The lesson: There is nothing that creates goodwill like saving lives — and people will not mind so much that the rest of the time you are selling soap and phones.
Kate Tovey, director of commercial strategy and business transformation at JCDecaux, is still talking about the 2018 campaign in Sao Paulo, however, which managed to stand out from the rest.
JCDecaux developed an app that linked to the GPS in the smartphones of emergency services workers, and coordinated with the billboards at the side of the road to instruct drivers to move over, leaving the outer lane clear for the ambulance to pass through. It speeded up travel to hospital considerably, saving lives.
Condé Nast: Redefine what your core business stands for
Magazines and newspapers have been severely disrupted by the internet — old advertising models no longer make sense. But exactly how should media companies react?
Estelle Ayer, director of corporate strategy at Condé Nast, is heading up transformation at the venerable 110-year-old family-owned company. She started with one of the most iconic titles, Vogue.
The lesson: make sure you understand what the company REALLY sells. It is probably not the obvious physical thing.
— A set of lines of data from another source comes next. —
(* ===== verification/Faults.v ===== *)
(** Where the request path goes wrong: the response a log record takes for
    granted, fragments that are not counted, and the fragment table that is
    too short. *)

From stdpp Require Import gmap.
From S2P Require Import Prelude CArray Mbuf Message Parser RedisReq Pool PoolFacts PoolSafe PoolRoute PoolEject State Rbtree World MsgStore RedisMsg McMsg ReqCore ConnServer Request Frame StoreFacts Sample.

(** C39. With notices logged, releasing a request that has a key but no
    response (a noreply request once it is sent, a request of a client that
    closes its connection) follows a NULL pointer: req_log reads the times of
    the response without looking whether there is one. *)
Theorem req_put_without_response_faults `{env : Env} m x xc oc w :
  ev_notice = true -> w_msgs w !! m = Some x -> m_owner x = Some oc -> w_conns w !! oc = Some xc ->
  m_frag_id x = 0 -> m_mlen x <> 0 -> m_start_ts x <> 0 -> 1 <= array_n (keys (m_regs x)) -> m_peer x = None ->
  req_put (Some m) w = None.
Proof.
  intros Hn Hx Ho Hc Hf Hl Hs Hk Hp. unfold req_put, mbind, ST_bind. enough (req_log (Some m) w = None) as -> by done.
  unfold req_log. rewrite Hn. simpl. unfold mbind, ST_bind, msg_ld, conn_ld, reads, ask. rewrite Hx. simpl. rewrite Hf. simpl.
  destruct (Z.eqb_spec (m_mlen x) 0); [done|]. destruct (Z.eqb_spec (m_start_ts x) 0); [done|]. rewrite Hp. simpl.
  destruct (Z.ltb_spec (array_n (keys (m_regs x))) 1); [lia|]. rewrite Ho. simpl. by rewrite Hc.
Qed.

(** A client has sent GET, and notices are logged. *)
Definition w_logged : world :=
  let _ := calm_env true sample_get 0 in after (c ← new_client; receive c sample_get) (sample_world []).

Lemma req_put_without_response_faults_witness : req_put (env := calm_env true [] 0) (Some sample_msg) w_logged = None.
Proof.
  destruct (w_msgs w_logged !! sample_msg) as [x|] eqn:Hm; [|by vm_compute in Hm].
  destruct (w_conns w_logged !! sample_conn) as [xc|] eqn:Hc; [|by vm_compute in Hc].
  apply (req_put_without_response_faults (env := calm_env true [] 0) _ x xc sample_conn _ eq_refl Hm); [|exact Hc|..];
    vm_compute in Hm; injection Hm as <-; by vm_compute.
Defined.

(** req_forward_error on a fragment (no connection to its server, no
    memory) marks it done and in error but does not count it in its vector,
    as the responses and server_close do for theirs: the vector is as it was,
    and req_done says it is not complete. *)
Theorem failed_fragment_not_counted `{env : Env} c a r q w xc xr xa :
  w_conns w !! c = Some xc -> c_omsg_q xc = r :: q -> w_msgs w !! r = Some xr -> w_msgs w !! a = Some xa -> a <> r ->
  m_frag_id xr <> 0 -> m_fdone xr = false -> m_nfrag_done xr < m_nfrag xr ->
  m_frag_owner xa = Some r -> noreply (m_regs xa) = false ->
  exists w' ya, req_forward_error (Some c) (Some a) w = Some (tt, w') /\
    w_msgs w' !! a = Some ya /\ m_done ya = true /\ m_error ya = true /\
    w_msgs w' !! r = Some xr /\ req_done (Some c) (Some r) w' = Some (false, w').
Proof.
  intros Hc Hq Hr Ha Hne Hi Hf Hn Ho Hnr.
  set (ya := m_set_err (w_errno w) (m_set_error true (m_set_done true xa))).
  set (w' := w_set_msgs (<[a := ya]> (w_msgs w)) w).
  assert (Hr' : w_msgs w' !! r = Some xr) by (simpl; by rewrite lookup_insert_ne).
  assert (Hd : req_done (Some c) (Some r) w' = Some (false, w')).
  { apply runs_eq. unfold req_done. run_w. destruct (m_done xr); run_w; [|done]. simpl.
    run_w. rewrite (proj2 (Z.eqb_neq _ _) Hi). run_w. rewrite Hf. run_w. simpl. by destruct (Z.ltb_spec (m_nfrag_done xr) (m_nfrag xr)); [|lia]. }
  exists w', ya. split_and!; try done; [|apply lookup_insert_eq].
  apply runs_eq. unfold req_forward_error, errno. run_w. eapply run_msg_st; [by apply lookup_insert_eq|]. simpl. rewrite insert_insert_eq. run_w.
  eapply run_msg_st; [by apply lookup_insert_eq|]. simpl. rewrite insert_insert_eq. run_w. eapply run_msg_ld; [by apply lookup_insert_eq|].
  simpl. rewrite Hnr. unfold head_done. run_w. rewrite Hq. simpl. change (w_set_msgs _ _) with w'.
  unfold runs. rewrite Hd. by run_w.
Qed.

(** MGET of two keys on two servers, split, with the first fragment about to
    be forwarded. *)
Definition w_split : world :=
  let _ := calm [] 0 in
  after (c ← new_client; m ← receive c sample_mget; x ← redis_fragment m 2; req_make_reply c m) (sample_world []).
Definition sample_fragment : positive := 5.

Lemma failed_fragment_not_counted_witness :
  exists w', req_done (env := calm [] 0) (Some sample_conn) (Some sample_msg) w' = Some (false, w') /\
    m_done <$> w_msgs w' !! sample_fragment = Some true.
Proof.
  destruct (w_msgs w_split !! sample_msg) as [xr|] eqn:Hm; [|by vm_compute in Hm].
  destruct (w_msgs w_split !! sample_fragment) as [xa|] eqn:Ha; [|by vm_compute in Ha].
  destruct (w_conns w_split !! sample_conn) as [xc|] eqn:Hc; [|by vm_compute in Hc].
  destruct (failed_fragment_not_counted (env := calm [] 0) sample_conn sample_fragment sample_msg [] w_split xc xr xa Hc) as (w' & ya & _ & Hy & Hd & _ & _ & Hr);
    [..|exists w'; split; [exact Hr|]; rewrite Hy; exact (f_equal Some Hd)].
  all: try exact Hm; try exact Ha.
  all: vm_compute in Hm, Ha, Hc; injection Hm as <-; injection Ha as <-; injection Hc as <-; by vm_compute.
Defined.

(** Moving the marker of the first mbuf does not move a key. *)
Lemma key_bytes_pos b h p k : key_bytes (mbuf_update (b :: h) (set_pos b p)) k = key_bytes (b :: h) k.
Proof.
  unfold key_bytes. simpl. rewrite Pos.eqb_refl. simpl. destruct (Pos.eqb_spec (mb_id b) (ptr_buf (kp_start k))) as [|Hne]; [done|].
  enough (find (fun b => Pos.eqb (mb_id b) (ptr_buf (kp_start k))) (mbuf_update h (set_pos b p)) =
    find (fun b => Pos.eqb (mb_id b) (ptr_buf (kp_start k))) h) as -> by done.
  induction h as [|x h IH]; [done|]. simpl. destruct (Pos.eqb_spec (mb_id x) (mb_id b)) as [E|]; simpl.
  - rewrite E. by destruct (Pos.eqb_spec (mb_id b) (ptr_buf (kp_start k))).
  - by destruct (Pos.eqb (mb_id x) _).
Qed.

Lemma msg_key_inv i r x w k :
  w_msgs w !! r = Some x -> msg_key i (Some r) w = Some (k, w) ->
  exists kp, array_load (keys (m_regs x)) (array_get (keys (m_regs x)) i) = Some kp /\ key_bytes (m_mhdr x) kp = Some k.
Proof.
  intros Hx. unfold msg_key, msg_ld, reads, mbind, ST_bind. rewrite Hx. simpl. rewrite Hx. simpl.
  destruct (array_load _ _) as [kp|]; [|done]. destruct (key_bytes _ _) as [k'|] eqn:E; [|done]. intros [= <-]. by exists kp.
Qed.

(** The message of a load or store is the one stored last. *)
Ltac at_own :=
  let y := fresh "y" in let Hy := fresh "Hy" in
  intros ? y [= <-] Hy; simpl in Hy; rewrite lookup_insert_eq in Hy; injection Hy as <-; simpl.

(** An allocation in an environment where they succeed. *)
Lemma gives_alloc `{env : Env} z w :
  (forall n z, ev_ok n z = true) ->
  gives (nc_alloc z) w (fun ok w' => ok = true /\ w_tick w' = S (w_tick w) /\ w_msgs w' = w_msgs w /\ w_conns w' = w_conns w /\ w_pools w' = w_pools w).
Proof. intros H. unfold nc_alloc. give_w. rewrite H. by give_w. Qed.

(** C37. The table of fragments has an entry for every point of the
    continuum, but is indexed with servers.  After the failure that ejects a
    server from a pool with random distribution, or with modula and unit
    weights, the continuum has fewer points than the pool has servers: a
    request of several keys whose first key goes to the last server of the
    pool makes redis_fragment access the table (a read, then a write) behind
    its end. *)
Theorem fragment_table_overrun `{env : Env} stack qsort ok now now' pool i s r c p x xc pl k w :
  qsort_ok qsort -> pool_inv pool -> limit_reached ok now now' pool i s ->
  sp_dist_type pool <> DIST_KETAMA ->
  (sp_dist_type pool = DIST_MODULA -> Forall (fun s => sv_weight s = 1) (sp_servers pool)) ->
  server_failure stack qsort ok now now' pool i = Some (pl_core pl) ->
  (forall n z, ev_ok n z = true) ->
  w_msgs w !! r = Some x -> type (m_regs x) = MSG_REQ_REDIS_MGET \/ type (m_regs x) = MSG_REQ_REDIS_DEL -> 2 <= array_n (keys (m_regs x)) ->
  m_owner x = Some c -> w_conns w !! c = Some xc -> c_owner xc = OwnPool p -> w_pools w !! p = Some pl ->
  msg_key 0 (Some r) w = Some (k, w) ->
  server_pool_idx (pl_key_hash pl) (ev_random (S (S (w_tick w)))) (pl_core pl) k = Some (zlen (sp_servers pool) - 1) ->
  redis_fragment (Some r) (sp_ncontinuum (pl_core pl)) w = None.
Proof.
  intros Hq Hinv Hlr Hd Hw Hfail Hal Hx Ht Hn Ho Hc Hcp Hpl Hk Hidx.
  pose proof (limit_short_ring _ _ _ _ _ _ _ _ _ Hq Hinv Hlr Hd Hw Hfail) as Hlt.
  destruct (redis_fragment _ _ w) as [[y w']|] eqn:E; [exfalso|done]. revert y w' E.
  change (gives (redis_fragment (Some r) (sp_ncontinuum (pl_core pl))) w (fun _ _ => False)).
  unfold redis_fragment, nkeys. give_w. apply gives_msg_ld. intros ? ? [= <-] H1. simplify_eq. give_w.
  destruct (Z.eqb_spec (array_n (keys (m_regs x))) 1); [lia|]. unfold msg_type_of. give_w. apply gives_msg_ld. intros ? ? [= <-] H2. simplify_eq. give_w.
  assert (msg_type_eqb (type (m_regs x)) MSG_REQ_REDIS_MGET || msg_type_eqb (type (m_regs x)) MSG_REQ_REDIS_DEL = true) as ->.
  { by destruct Ht as [-> | ->]. }
  unfold redis_fragment_argx, fragment_alloc. give_w. eapply gives_mono; [by apply gives_alloc|]. intros ok1 w1 (-> & T1 & M1 & C1 & P1). simpl. give_w.
  unfold nkeys. give_w. apply gives_msg_ld. intros ? ? [= <-] H3. rewrite M1 in H3. simplify_eq. give_w.
  eapply gives_mono; [by apply gives_alloc|]. intros ok2 w2 (-> & T2 & M2 & C2 & P2). simpl. give_w.
  apply gives_msg_st. intros ? ? [= <-] H4. rewrite M2, M1 in H4. simplify_eq. give_w. unfold first_mbuf. give_w.
  apply gives_msg_ld. at_own. give_w. apply gives_reads. simpl. intros b Hb.
  destruct (m_mhdr x) as [|b' h] eqn:Eh; [done|]. injection Hb as ->. apply gives_bind, gives_reads. intros pos _.
  unfold msg_store_mbuf. give_w. apply gives_msg_st. at_own. rewrite insert_insert_eq. give_w.
  unfold start_vector, msg_gen_frag_id. give_w. simpl.
  apply gives_msg_st. at_own. rewrite insert_insert_eq. give_w.
  apply gives_msg_st. at_own. rewrite insert_insert_eq. give_w.
  apply gives_msg_st. at_own. rewrite insert_insert_eq. give_w.
  apply gives_msg_ld. at_own. give_w. simpl.
  destruct (Z.to_nat (array_n (keys (m_regs x)))) as [|nk] eqn:En; [lia|]. simpl. unfold fragment_key.
  apply (msg_key_inv _ _ x) in Hk as (kp & Ek & Hkb); [|done]. rewrite Eh in Hkb.
  give_w. unfold msg_key. give_w. apply gives_msg_ld. at_own. give_w. apply gives_msg_ld. at_own. rewrite Ek. apply gives_reads. intros key Hkey.
  rewrite Eh in Hkey. rewrite key_bytes_pos, Hkb in Hkey. injection Hkey as <-. give_w.
  unfold msg_backend_idx. give_w. apply gives_msg_ld. at_own. rewrite Ho. give_w. apply gives_conn_ld. simpl. rewrite C2, C1.
  intros ? ? [= <-] H5. simplify_eq. rewrite Hcp. give_w. apply gives_pool_ld. simpl. rewrite P2, P1. intros ? H6. simplify_eq. give_w.
  apply gives_reads. intros idx Hi. simpl in Hi. rewrite T2, T1 in Hi. rewrite Hidx in Hi. injection Hi as <-. give_w. unfold sub_msg_for. give_w.
  apply gives_reads. intros e He. exfalso. apply rd_Some_range in He. unfold zlen in He. rewrite length_replicate in He.
  unfold zlen in Hlt. lia.
Qed.

(** modula over three servers; the first one is ejected, which leaves two
    points, for the servers 1 and 2. *)
Definition eject_start : server_pool :=
  mk_spool [sample_server (bytes_of "x:1"); sample_server (bytes_of "y:2"); sample_server (bytes_of "z:3")] 3 3
    (map Some [mk_cpoint 0 0; mk_cpoint 1 0; mk_cpoint 2 0]) 3 0 DIST_MODULA [] true 1000 1.

Lemma eject_start_inv : pool_inv eject_start.
Proof.
  split; [by apply pool_okb_ok; vm_compute|]. exists [mk_cpoint 0 0; mk_cpoint 1 0; mk_cpoint 2 0].
  constructor; try done; [by exists []|]. repeat constructor; by eexists.
Qed.

Definition ejected_core : server_pool :=
  default eject_start (server_failure [] ring_sort (fun _ => true) 5 6 eject_start 0).

Definition w_ejected : world :=
  let _ := calm [] 0 in
  after (c ← new_client; receive c sample_mget) (w_set_pools [pl_set_core ejected_core (sample_pool [])] (sample_world [])).

Lemma fragment_table_overrun_witness : redis_fragment (env := calm [] 0) (Some sample_msg) 2 w_ejected = None.
Proof.
  destruct (w_msgs w_ejected !! sample_msg) as [x|] eqn:Hm; [|by vm_compute in Hm].
  destruct (w_conns w_ejected !! sample_conn) as [xc|] eqn:Hc; [|by vm_compute in Hc].
  destruct (w_pools w_ejected !! 0%nat) as [pl|] eqn:Hp; [|by vm_compute in Hp].
  assert (sp_ncontinuum (pl_core pl) = 2) as Hn by (vm_compute in Hp; by injection Hp as <-). rewrite <- Hn.
  refine (fragment_table_overrun (env := calm [] 0) [] ring_sort (fun _ => true) 5 6 eject_start 0 (sample_server (bytes_of "x:1"))
    sample_msg sample_conn 0 x xc pl [97] w_ejected ring_sort_ok eject_start_inv _ _ _ _ (fun _ _ => eq_refl) Hm _ _ _ Hc _ Hp _ _).
  - constructor; [reflexivity|reflexivity|simpl; lia|reflexivity|simpl; lia|].
    exists 1%nat, (sample_server (bytes_of "y:2")). split; [reflexivity|]. split; [lia|reflexivity].
  - discriminate.
  - intros _. repeat constructor.
  - vm_compute in Hp. injection Hp as <-. vm_compute. reflexivity.
  - vm_compute in Hm. injection Hm as <-. by left.
  - vm_compute in Hm. by injection Hm as <-.
  - vm_compute in Hm. by injection Hm as <-.
  - vm_compute in Hc. by injection Hc as <-.
  - vm_compute. reflexivity.
  - vm_compute in Hp. by injection Hp as <-.
Defined.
Inertia at the company — as you might imagine — was formidable. But one thing that helped was getting the leadership to really understand the core of what Vogue stands for.
Just thinking about the magazine as a product — a physical magazine — was limiting. Sales of physical media are declining, but the Vogue brand itself still carries weight and authority. The team showed how this worked with a study in which people were asked to estimate the price of a little black dress. People consistently guessed it to be more expensive when it was in Vogue than when it appeared elsewhere. The brand association meant a huge uplift in perceived value. That is what Vogue sells to its readers and more importantly, to its advertisers.
With that in mind, it is a lot easier to make decisions about how to take the title into new areas online and on social media.